Rush was the chief operating officer at SFX Sports Group which was acquired for an undisclosed sum in November 2006 by Wasserman Media Group, where he then became president of international business at. In November 2010 he was named the third most influential sports lawyer by Sports Business International magazine. He has also been named as one of the top 50 most influential people in sport by the Times newspaper.

During his career Rush represented David Beckham, including handling his transfer from Manchester United to Real Madrid in 2003.

Rush was appointed as the president and chief executive of Derby County in September 2012, starting the role officially in January 2013.

In November 2014 he was named FC Business Championship chief executive of the year. In October 2015, he signed a new five-year contract at Derby. Chairman Mel Morris stated: “Rush is a big reason for the turnaround in the football club and a main for reason for me having joined the club”.

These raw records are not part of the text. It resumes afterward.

(* ===== verification/App.v ===== *)
(** * The running application: navigation, flows in flight, environment

    The app is a state machine.  Its state [App] holds the remote
    service, the root layout's [Root] ([user], [checking]), the
    navigation stack of mounted screens (top first; each [Frame] has a
    mount key and the screen's local state), the flows in flight (each
    remembers the key of the screen that started it), the alerts shown
    so far, and the counters for mount keys and [ID.unique()].

    One [Event] is one thing that can happen next: the user types into
    a field, fills the test credentials, presses the screen's button,
    follows a [Link] (push), goes back (pop, the modals' dismissal), an
    awaited SDK call of some flow settles ([EvSettle i]: JavaScript
    resumes one suspended async function), or the environment acts on
    the service (network up or down, session expiry).  [handle] is the
    executable transition function; after every event the top screen
    renders and its gate's [<Redirect>] replaces it ([redirect]).
    While [checking] only the flows and the environment move: no
    screen is mounted for the user to act on.

    A flow that settles runs the rest of its handler at once ([setUser],
    the alert, [setLoading(false)] on its screen if that screen is still
    mounted: React ignores a state update of an unmounted component,
    but [setUser] and [Alert.alert] still happen). *)

From S2P Require Import Prelude JsString Service MemoryService Auth Screens Layout.

Module App.
Import Screens Layout.
Open Scope nat_scope.

(** [ID.unique()] of the SDK: a fresh identifier per call. *)
Definition ID_unique (n : nat) : string := "id" +:+ pretty n.

(** The local state of a mounted screen. *)
Inductive Local :=
| LIndex
| LLogin (f : LoginForm)
| LRegister (f : RegisterForm)
| LHome (h : HomeState).

Definition local_route (l : Local) : route :=
  match l with
  | LIndex => RIndex | LLogin _ => RLogin | LRegister _ => RRegister | LHome _ => RHome
  end.

(** A freshly mounted screen: its [useState] initial values. *)
Definition mount (r : route) : Local :=
  match r with
  | RIndex => LIndex
  | RLogin => LLogin login_init
  | RRegister => LRegister register_init
  | RHome => LHome home_init
  end.

Definition local_loading (l : Local) : bool :=
  match l with
  | LIndex => false
  | LLogin f => lf_loading f
  | LRegister f => rf_loading f
  | LHome h => hs_loading h
  end.

Record Frame := mkFrame { fr_key : nat; fr_local : Local }.

(** A suspended async function: the startup effect, or a handler of the
    screen mounted under [key]. *)
Inductive Flow :=
| FStartup (p : prog User)
| FLogin (key : nat) (p : prog User)
| FRegister (key : nat) (p : prog User)
| FLogout (key : nat) (p : prog unit).

Definition flow_key (fl : Flow) : option nat :=
  match fl with
  | FStartup _ => None
  | FLogin k _ | FRegister k _ => Some k
  | FLogout k _ => Some k
  end.

Definition is_startup (fl : Flow) : bool :=
  match fl with FStartup _ => true | _ => false end.

(** The screen a handler's flow belongs to. *)
Definition flow_route (fl : Flow) : option route :=
  match fl with
  | FStartup _ => None
  | FLogin _ _ => Some RLogin
  | FRegister _ _ => Some RRegister
  | FLogout _ _ => Some RHome
  end.

Record App (S : Type) := mkApp {
  remote : S;
  root : Root;
  stack : list Frame;
  flows : list Flow;
  alerts : list Alert;
  next_key : nat;
  next_id : nat;
}.
Arguments mkApp {S}.
Arguments remote {S}. Arguments root {S}. Arguments stack {S}. Arguments flows {S}.
Arguments alerts {S}. Arguments next_key {S}. Arguments next_id {S}.

Inductive Field := FName | FEmail | FPassword.

Inductive Event :=
| EvType (fld : Field) (v : string)
| EvFillTest
| EvPress
| EvLink (to : route)
| EvBack
| EvSettle (i : nat)
| EvNetwork (up : bool)
| EvExpire.

(** [onChangeText] of the field [fld] of the top screen. *)
Definition type_field (fld : Field) (v : string) (l : Local) : option Local :=
  match l, fld with
  | LLogin f, FEmail => Some (LLogin (lf_setEmail f v))
  | LLogin f, FPassword => Some (LLogin (lf_setPassword f v))
  | LRegister f, FName => Some (LRegister (rf_setName f v))
  | LRegister f, FEmail => Some (LRegister (rf_setEmail f v))
  | LRegister f, FPassword => Some (LRegister (rf_setPassword f v))
  | _, _ => None
  end.

(** The [Link]s of each screen: [index.tsx] lines 12 and 17,
    [login.tsx] line 48. *)
Definition link_allowed (l : Local) (to : route) : bool :=
  match l, to with
  | LIndex, RLogin | LIndex, RRegister | LLogin _, RRegister => true
  | _, _ => false
  end.

(** The button of the top screen (mounted under [key]); [uid] is what
    [ID.unique()] returns if [register] is called. *)
Definition press (key : nat) (uid : string) (l : Local)
    : option (Local * list Alert * option Flow) :=
  match l with
  | LIndex => None
  | LLogin f =>
      let '(f', al, p) := press_login f in Some (LLogin f', al, FLogin key <$> p)
  | LRegister f =>
      let '(f', al, p) := press_register uid f in Some (LRegister f', al, FRegister key <$> p)
  | LHome h =>
      let '(h', p) := press_logout h in Some (LHome h', [], FLogout key <$> p)
  end.

Section Machine.
Context {Sv : Type} `{SessionService Sv} `{!ServiceEnv Sv}.

(** One awaited call of a flow settles: the flow goes on with the rest
    of its body, or it is over with an outcome. *)
Definition step_prog {A} (p : prog A) (s : Sv) : Sv * (prog A + outcome A) :=
  match p with
  | Done a => (s, inr (Resolved a))
  | Await c k =>
      match perform c s with
      | (s', Resolved v) =>
          (s', match k v with Done a => inr (Resolved a) | p' => inl p' end)
      | (s', Rejected e) => (s', inr (Rejected e))
      end
  end.

Definition with_remote (s : Sv) (a : App Sv) : App Sv :=
  mkApp s (root a) (stack a) (flows a) (alerts a) (next_key a) (next_id a).

Definition with_stack (st : list Frame) (a : App Sv) : App Sv :=
  mkApp (remote a) (root a) st (flows a) (alerts a) (next_key a) (next_id a).

(** The local state of the screen mounted under [k], if it still is. *)
Fixpoint local_of (k : nat) (st : list Frame) : option Local :=
  match st with
  | [] => None
  | fr :: st' => if decide (fr_key fr = k) then Some (fr_local fr) else local_of k st'
  end.

(** Apply [g] to the screen mounted under [k]. *)
Definition update_key (k : nat) (g : Local → Local) (st : list Frame) : list Frame :=
  map (λ fr, if decide (fr_key fr = k) then mkFrame k (g (fr_local fr)) else fr) st.

Definition login_form_of (k : nat) (st : list Frame) : LoginForm :=
  match local_of k st with Some (LLogin f) => f | _ => login_init end.

Definition register_form_of (k : nat) (st : list Frame) : RegisterForm :=
  match local_of k st with Some (LRegister f) => f | _ => register_init end.

Definition home_of (k : nat) (st : list Frame) : HomeState :=
  match local_of k st with Some (LHome h) => h | _ => home_init end.
Definition OperatingMarginFilter_calculate (income_df : DataFrame) : exc float :=
  oi <- getitem income_df "operatingIncome" ;;
  rev <- getitem income_df "revenue" ;;
  ratio <- series_div oi rev ;;
  series_mean ratio.

Definition SGAConsistencyFilter_calculate (income_df : DataFrame) : exc float :=
  sga <- getitem income_df "sellingGeneralAndAdministrativeExpenses" ;;
  gp <- getitem income_df "grossProfit" ;;
  sga_ratios <- series_div sga gp ;;
  s <- series_std sga_ratios ;;
  m <- series_mean sga_ratios ;;
  Ok (s / m)%float.

Definition IndustryAdjustedInterestFilter_calculate (income_df : DataFrame)
  : exc float :=
  ie <- getitem income_df "interestExpense" ;;
  oi <- getitem income_df "operatingIncome" ;;
  ratio <- series_div ie oi ;;
  series_mean ratio.

(** [self.calculate(income_df)]: the method of the instance's class.  The
    base class raises [NotImplementedError]. *)
Definition calculate (self : FinancialFilter) (income_df : DataFrame) : exc float :=
  match class_of self with
  | FinancialFilter_class => Raise NotImplementedError
  | GrossProfitRatioFilter => GrossProfitRatioFilter_calculate income_df
  | SGARatioFilter => SGARatioFilter_calculate income_df
  | RDRatioFilter => RDRatioFilter_calculate income_df
  | DepreciationRatioFilter => DepreciationRatioFilter_calculate income_df
  | InterestRatioFilter => InterestRatioFilter_calculate income_df
  | NetIncomeRatioFilter => NetIncomeRatioFilter_calculate income_df
  | OperatingPLFilter => OperatingPLFilter_calculate income_df
  | RevenueTrendFilter => RevenueTrendFilter_calculate income_df
  | OperatingMarginFilter => OperatingMarginFilter_calculate income_df
  | SGAConsistencyFilter => SGAConsistencyFilter_calculate income_df
  | IndustryAdjustedInterestFilter => IndustryAdjustedInterestFilter_calculate income_df
  end.

(** ** The methods of the base class *)

(** [FinancialFilter.passes_threshold] (base.py, lines 39-52) *)
Definition passes_threshold (self : FinancialFilter) (value : float) : bool :=
  match threshold self, comparison self with
  | Some t, Some c =>
      if String.eqb c ">=" then (t <=? value)%float
      else if String.eqb c "<=" then (value <=? t)%float
      else if String.eqb c ">" then (t <? value)%float
      else if String.eqb c "<" then (value <? t)%float
      else true
  | _, _ => true
  end.

(** [FinancialFilter.get_classification] (base.py, lines 54-59): the
    first classification of the list that contains the value. *)
Fixpoint first_containing (cs : list Classification.t) (value : float)
  : option string :=
  match cs with
  | [] => None
  | classification :: rest =>
      if Classification.contains classification value
      then Some (Classification.description classification)
      else first_containing rest value
  end.

Definition get_classification (self : FinancialFilter) (value : float)
  : option string :=
  first_containing (classifications self) value.

(** The label of one quarter in [get_quarterly_data] (base.py, lines
    82-87). *)
Definition quarter_label (float_repr : float -> string) (quarter : dict cell)
  : option string :=
  let fiscal_year := row_get quarter "calendarYear" in
  let period := row_get quarter "period" in
  if truthy fiscal_year && truthy period
  then Some (py_str float_repr fiscal_year ++ "-" ++ py_str float_repr period)
  else None.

During his time at the club Derby reached the play-offs final in 2014 and the play-off semi-finals in 2016, and he was described by manager Steve McClaren as “the glue that holds the club together”.

In May 2017 Rush left Derby with both parties later issuing claims for breach of contract. In March 2018 an employment tribunal found that Rush had been unfairly dismissed by Derby County. In October 2018, Derby County issued a statement saying the two parties had settled their respective differences on agreed terms.

Rush had a spell as CEO of 366 Group and is now chief executive and director at sports management firm General Sports Worldwide (GSW) after they acquired the 366 Group in 2020. GSW specialises in athlete talent representation, club consultancy services, team mergers and acquisitions and executive search.

Rush has also held long term roles as a board member of the Amateur Boxing Association and as Treasurer of the British Association for Sport and Law.

==Personal life==
Rush is married to Caroline with children Ella, an international heptathlete, and Johnny, residing in Derbyshire and London. His son Johnny is a Gibraltar U21 international footballer.